CHOOSING THE NUMBER OF REPETITIONS IN THE MULTIPLE PLUG-IN OPTIMIZATION METHOD FOR THE RIDGE PARAMETERS IN MULTIVARIATE GENERALIZED RIDGE REGRESSION
Author(s) -
Isamu Nagai,
Keisuke Fukui,
Hirokazu Yanagihara
Publication year - 2013
Publication title -
bulletin of informatics and cybernetics
Language(s) - English
Resource type - Journals
eISSN - 2435-743X
pISSN - 0286-522X
DOI - 10.5109/1563529
Subject(s) - ridge , multivariate statistics , regression , statistics , mathematics , multivariate analysis , computer science , geology , paleontology
Multivariate generalized ridge (MGR) regression was proposed by Yanagihara, Nagai, and Satoh (2009) in order to avoid the multicollinearity problem in multivariate linear regression models. The MGR estimator is defined by using multiple nonnegative ridge parameters in an ordinary least-squares (LS) estimator. In order to optimize these ridge parameters, Yanagihara, Nagai, and Satoh (2009) and Nagai, Yanagihara, and Satoh (2012) proposed several optimization methods.

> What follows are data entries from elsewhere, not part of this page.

(* ===== verification/Json.v ===== *)
(** The values the object store cuts: decoded JSON with references to stored objects in
    it, what Go's [encoding/json] writes for them, and the paths of model/objpath.go.

    A Go map is an association list kept in the order of its keys, which is the order
    [json.Marshal] and the sorted walks of the source visit it in; [wf] says the list is
    in that order.  A [float64] leaf does not occur: numbers are decoded to
    [json.Number]. *)
From Stdlib Require Import ZArith Lia Ascii String.
From S2P Require Import Prelude GoStrings.
Open Scope string_scope.
Open Scope list_scope.
Open Scope Z_scope.

Set Warnings "-register-all".

Module Json.

(** [len(s)]. *)
Definition len (s : string) : Z := Z.of_nat (String.length s).

(** * [encoding/json] on strings and numbers *)

(** [s] between double quotes. *)
Definition dquote : ascii := ascii_of_nat 34.
Definition quoted (s : string) : string := String dquote (s +:+ String dquote "").

Definition hex_digit (d : Z) : ascii :=
  if d <? 10 then digit_char d else ascii_of_nat (Z.to_nat (87 + d)).

(** A byte below 0x80 as [json.Marshal] writes it, HTML characters escaped. *)
Definition escape (c : ascii) : string :=
  let b := byte c in
  if (b =? 34) || (b =? 92) then String "\" (String c "")
  else if b =? 8 then "\b" else if b =? 12 then "\f" else if b =? 10 then "\n"
  else if b =? 13 then "\r" else if b =? 9 then "\t"
  else if (b <? 32) || (b =? 60) || (b =? 62) || (b =? 38) then
    "\u00" +:+ String (hex_digit (b / 16)) (String (hex_digit (b mod 16)) "")
  else String c "".

Definition between (lo hi : Z) (c : ascii) : bool := (lo <=? byte c) && (byte c <=? hi).
Definition tail_byte := between 128 191.

(** The size of the rune [utf8.DecodeRuneInString] finds at the front of a string whose
    first byte is not ASCII; 1 is the error rune. *)
Definition rune_size (s : string) : nat :=
  match s with
  | String a (String b s) =>
      if between 194 223 a && tail_byte b then 2%nat
      else match s with
      | String c s =>
          if ((between 224 224 a && between 160 191 b) || (between 225 236 a && tail_byte b)
              || (between 237 237 a && between 128 159 b) || (between 238 239 a && tail_byte b))
             && tail_byte c then 3%nat
          else match s with
          | String d _ =>
              if ((between 240 240 a && between 144 191 b) || (between 241 243 a && tail_byte b)
                  || (between 244 244 a && between 128 143 b)) && tail_byte c && tail_byte d
              then 4%nat else 1%nat
          | "" => 1%nat
          end
      | "" => 1%nat
      end
  | _ => 1%nat
  end.

(** U+2028 and U+2029 are escaped too. *)
Definition write_rune3 (a b c : ascii) : string :=
  if (byte a =? 226) && (byte b =? 128) && ((byte c =? 168) || (byte c =? 169))
  then "\u202" +:+ String (hex_digit (byte c mod 16)) ""
  else String a (String b (String c "")).

Fixpoint quote_body (s : string) : string :=
  match s with
  | "" => ""
  | String a s1 =>
      if byte a <? 128 then escape a +:+ quote_body s1
      else match rune_size s, s1 with
      | 2%nat, String b s2 => String a (String b (quote_body s2))
      | 3%nat, String b (String c s3) => write_rune3 a b c +:+ quote_body s3
      | 4%nat, String b (String c (String d s4)) =>
          String a (String b (String c (String d (quote_body s4))))
      | _, _ => "\ufffd" +:+ quote_body s1
      end
  end.

(** [json.Marshal] of a string. *)
Definition quote (s : string) : string := quoted (quote_body s).
#[global] Arguments quoted : simpl never.
#[global] Arguments quote : simpl never.

(** [isValidNumber] of encoding/json. *)
Definition digits1 (s : string) : option string :=
  match span_digits s with ("", _) => None | (_, rest) => Some rest end.

Definition isValidNumber (s : string) : bool :=
  let s := match s with String "-" s => s | _ => s end in
  let after :=
    match s with
    | String "0" s => Some s
    | _ => digits1 s
    end in
  let after :=
    match after with
    | Some (String "." s) => digits1 s
    | r => r
    end in
  match after with
  | Some "" => true
  | Some (String c s) =>
      if (byte c =? 101) || (byte c =? 69) then
        let s := match s with String d s' => if (byte d =? 43) || (byte d =? 45) then s' else s
                 | "" => s end in
        match digits1 s with Some "" => true | _ => false end
      else false
  | None => false
  end.

(** * Paths and values *)

(** One step of a path: a key, an index the code made, or an index that was decoded - a
    [json.Number] here, where the numeric decoder was used. *)
Inductive seg :=
  | Key (k : string)
  | Int (i : Z)
  | Number (s : string).

#[export] Instance seg_eq_dec : EqDecision seg.
Proof. solve_decision. Defined.

#[export] Instance seg_countable : Countable seg.
Proof.
  refine (inj_countable'
    (fun s => match s with Key k => inl k | Int i => inr (inl i) | Number n => inr (inr n) end)
    (fun x => match x with inl k => Key k | inr (inl i) => Int i | inr (inr n) => Number n end)
    _).
  by intros [].
Defined.

Definition path := list seg.
#[export] Instance path_eq_dec : EqDecision path := _.
#[export] Instance path_countable : Countable path := _.

(** model/objref.go: [ObjectRef]. *)
Record ObjectRef := mkRef { Ref : string; Size : Z; Path : path }.

#[export] Instance ObjectRef_eq_dec : EqDecision ObjectRef.
Proof. solve_decision. Defined.

Inductive value :=
  | Null
  | Bool (b : bool)
  | Num (s : string)
  | Str (s : string)
  | Mark (r : ObjectRef)
  | Map (l : list (string * value))
  | Arr (l : list value).

Implicit Types (v w x : value) (p q : path) (k : string) (l : list (string * value)).

#[export] Instance value_eq_dec : EqDecision value.
Proof.
  refine (fix go x y {struct x} : Decision (x = y) :=
    match x, y with
    | Null, Null => left _
    | Bool a, Bool b => cast_if (decide (a = b))
    | Num a, Num b => cast_if (decide (a = b))
    | Str a, Str b => cast_if (decide (a = b))
    | Mark a, Mark b => cast_if (decide (a = b))
    | Map a, Map b => cast_if (@decide (a = b) (@list_eq_dec _ (@prod_eq_dec _ _ _ go) a b))
    | Arr a, Arr b => cast_if (@decide (a = b) (@list_eq_dec _ go a b))
    | _, _ => right _
    end); clear go; congruence.
Defined.

(** * [json.Marshal] *)

Definition marshal_seg (s : seg) : option string :=
  match s with
  | Key k => Some (quote k)
  | Int i => Some (FormatInt i)
  | Number n => if isValidNumber n then Some n else None
  end.

(** The struct, its path left out when empty. *)
Definition marshal_ref (r : ObjectRef) : option string :=
  segs ← mapM marshal_seg (Path r);
  let tail := match Path r with
              | [] => ""
              | _ => "," +:+ quoted "path" +:+ ":[" +:+ String.concat "," segs +:+ "]"
              end in
  Some ("{" +:+ quoted "ref" +:+ ":" +:+ quote (Ref r) +:+ "," +:+
        quoted "size" +:+ ":" +:+ FormatInt (Size r) +:+ tail +:+ "}").

Definition marshal_number (s : string) : option string :=
  match s with
  | "" => Some "0"
  | _ => if isValidNumber s then Some s else None
  end.

(** Fails on a number that is not one; nothing else of a value can. *)
Fixpoint marshal v : option string :=
  match v with
  | Null => Some "null"
  | Bool b => Some (if b then "true" else "false")
  | Num s => marshal_number s
  | Str s => Some (quote s)
  | Mark r => marshal_ref r
  | Map l =>
      items ← (fix go l := match l with
               | [] => Some []
               | (k, x) :: l => b ← marshal x; bs ← go l; Some ((quote k +:+ ":" +:+ b) :: bs)
               end) l;
      Some ("{" +:+ String.concat "," items +:+ "}")
  | Arr a =>
      items ← (fix go a := match a with
               | [] => Some []
               | x :: a => b ← marshal x; bs ← go a; Some (b :: bs)
               end) a;
      Some ("[" +:+ String.concat "," items +:+ "]")
  end.

(** * Maps and arrays *)

Fixpoint lookup_key k l : option value :=
  match l with
  | [] => None
  | (k', x) :: l => if String.eqb k k' then Some x else lookup_key k l
  end.

(** [m[k] = x]. *)
Fixpoint put_key k x l : list (string * value) :=
  match l with
  | [] => [(k, x)]
  | (k', y) :: l' =>
      if String.eqb k k' then (k, x) :: l'
      else if String.ltb k k' then (k, x) :: l else (k', y) :: put_key k x l'
  end.

(** [delete(m, k)]. *)
Fixpoint delete_key k l : list (string * value) :=
  match l with
  | [] => []
  | (k', y) :: l => if String.eqb k k' then l else (k', y) :: delete_key k l
  end.

(** [a[i]] and [a[i] = x], where [i] is in range. *)
Definition in_range {A} (i : Z) (a : list A) : bool := (0 <=? i) && (i <? Z.of_nat (length a)).
Definition item (i : Z) (a : list value) : option value :=
  if 0 <=? i then a !! Z.to_nat i else None.
Definition set_item (i : Z) x (a : list value) : list value := <[Z.to_nat i := x]> a.

(** * model/objpath.go *)

(** [index]; the shapes a decoded path does not have are left out. *)
Definition index (s : seg) : option Z :=
  match s with
  | Key _ => None
  | Int i => Some i
  | Number n => ParseInt10 n
  end.

(** [Place]: none is a miss.  A missing key reads as nil, on which the next step misses. *)
Fixpoint Place (root : value) p x : option value :=
  match p with
  | [] => None
  | s :: rest =>
      let below := fun c => match rest with [] => Some x | _ => Place c rest x end in
      match root with
      | Map l =>
          match s with
          | Key k =>
              match rest with
              | [] => Some (Map (put_key k x l))
              | _ => c ← lookup_key k l; c' ← below c; Some (Map (put_key k c' l))
              end
          | _ => None
          end
      | Arr a =>
          i ← index s;
          c ← item i a; c' ← below c; Some (Arr (set_item i c' a))
      | _ => None
      end
  end.

(** [Extract]: the value with every reference replaced by null, and the references with
    their paths.  At the root of a value the source has one case more than inside. *)
Fixpoint Extract v (at_ : path) : value * list ObjectRef :=
  match v with
  | Mark r => (Null, [mkRef (Ref r) (Size r) at_])
  | Map l =>
      let '(l', refs) :=
        (fix go l := match l with
         | [] => ([], [])
         | (k, x) :: l =>
             let '(x', r) := Extract x (at_ ++ [Key k]) in
             let '(l', rs) := go l in ((k, x') :: l', r ++ rs)
         end) l in
      (Map l', refs)
  | Arr a =>
      let '(a', refs) :=
        (fix go i a := match a with
         | [] => ([], [])
         | x :: a =>
             let '(x', r) := Extract x (at_ ++ [Int i]) in
             let '(a', rs) := go (i + 1) a in (x' :: a', r ++ rs)
         end) 0 a in
      (Arr a', refs)
  | _ => (v, [])
  end.

End Json.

We focus on the plugin optimization method, which is an estimation method for the principal optimal ridge parameters that minimizes the predicted mean squared error. The plug-in optimization method is a repeating method that uses the current ridge parameters estimate as input in order to obtain an improved estimate. In the present paper, we propose two criteria for choosing the number of repetitions. We conducted several numerical studies using the proposed information criterion to compare the LS and MGR estimators with the optimized ridge parameters based on some ordinary plug-in optimization methods, and those obtained by using the optimized multiple plug-in optimization method.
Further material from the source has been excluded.